Profesyonel işi olan erkekler hemen hiçbir zaman suça bulaşmasalar da, saldırıya uğrayan bir kadına yardım etmemeyi tercih edebilirler. Birçok erkek basitçe kurtarıcı olmak istemeyecekler ve bu erkek düşmanlığı tarafından horlanan polisleri de kapsayabilir. Güvenlik oksijen gibidir – sadece kalmadığı zaman farkedilir. Büyük miktarda umursamayan erkek yaratarak kadınlar çok şey kaybedecekler.

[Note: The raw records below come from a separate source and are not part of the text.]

Definition stale_leases (now_ms : Z) (s : InMemoryState) : list LeaseRecord :=
  sort_by_key lease_expiry_key (filter (fun l => lr_expires_at_ms l <= now_ms) (lease_values s)).

(** One turn of the recovery loop; it reports the tasks it requeued and how
    many leases of finished tasks it cleaned. *)
Definition recover_lease (lease : LeaseRecord) : M (list (TaskRecord + unit)) :=
  modify (remove_lease (lr_task_id lease)) ;;;
  let! state := get in
  match tasks state !! lr_task_id lease with
  | None => ret []
  | Some task =>
      let to_status := recovered_status (tr_status task) in
      let should_requeue := bool_decide (tr_status task = Running) in
      let updated := with_status task to_status in
      modify (append_in_memory_event (lr_task_id lease) RecoveryAction
                (Some (tr_status task)) to_status) ;;;
      modify (set_task (lr_task_id lease) updated) ;;;
      ret (if should_requeue then [inl updated]
           else if is_terminal (tr_status task) then [inr tt] else [])
  end.

Definition recovered_of (l : list (TaskRecord + unit)) : list TaskRecord :=
  omap (fun x => match x with inl t => Some t | inr _ => None end) l.
Definition cleaned_of (l : list (TaskRecord + unit)) : Z :=
  Z.of_nat (length (filter (fun x => x = inr tt) l)).

Definition recover_stale_leases (now_ms : Z) (limit : option nat) : M RecoveryReport :=
  let! state := get in
  let! outcomes := for_collect recover_lease (truncate limit (stale_leases now_ms state)) in
  let! state' := get in
  ret (MkRecoveryReport (recovered_of outcomes) (cleaned_of outcomes)
         (collect_corrupt_in_memory_tasks state')).

(** ** Terminal results (results.rs) *)

(** Store a terminal result and, when it has a return peer, its delivery. *)
Definition store_result (task_id : TaskId) (r : TerminalResultRecord) : M unit :=
  match make_outbox r with
  | Some outbox => modify (set_outbox (ob_delivery_id outbox) outbox)
  | None => ret tt
  end ;;;
  modify (set_result task_id r).

(** What [complete_task_with_result] and [fail_task_with_result] answer when
    the task already has a result. *)
Definition existing_result (task_id : TaskId) (r : TerminalResultRecord) (s : InMemoryState)
    : option (StoreResult TaskRecord) :=
  match terminal_results s !! task_id with
  | None => None
  | Some existing => Some (
      if bool_decide (existing = r)
      then ok_or (tasks s !! task_id) (StoreError.TaskNotFound task_id)
      else Err (StoreError.TerminalResultConflict task_id))
  end.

Ataerkil sistem çalışır zira erkek ve kadınların güçlerinin birbirlerini tamamlayarak işbirliği yapmalarını sağlar. ‘Feminizm’ ise kadınları, eninde sonunda en dayanıklı betadaki şövalyeliği bile yok edebilecek kadında ahlaksız davranışlara teşvik ederek, iki cinsiyeti de çürütür. Bekar anneliğin teşvik edilmesi sır değil. Daha az görüneni ise bekar kız kuruluğunun da sürdürülemez ve karşılıksız yollarla teşvik edildiği. Erkek düşmanı bir topluma doğal çözüm, bu toplumun düşürülüp ele geçirilmesidir.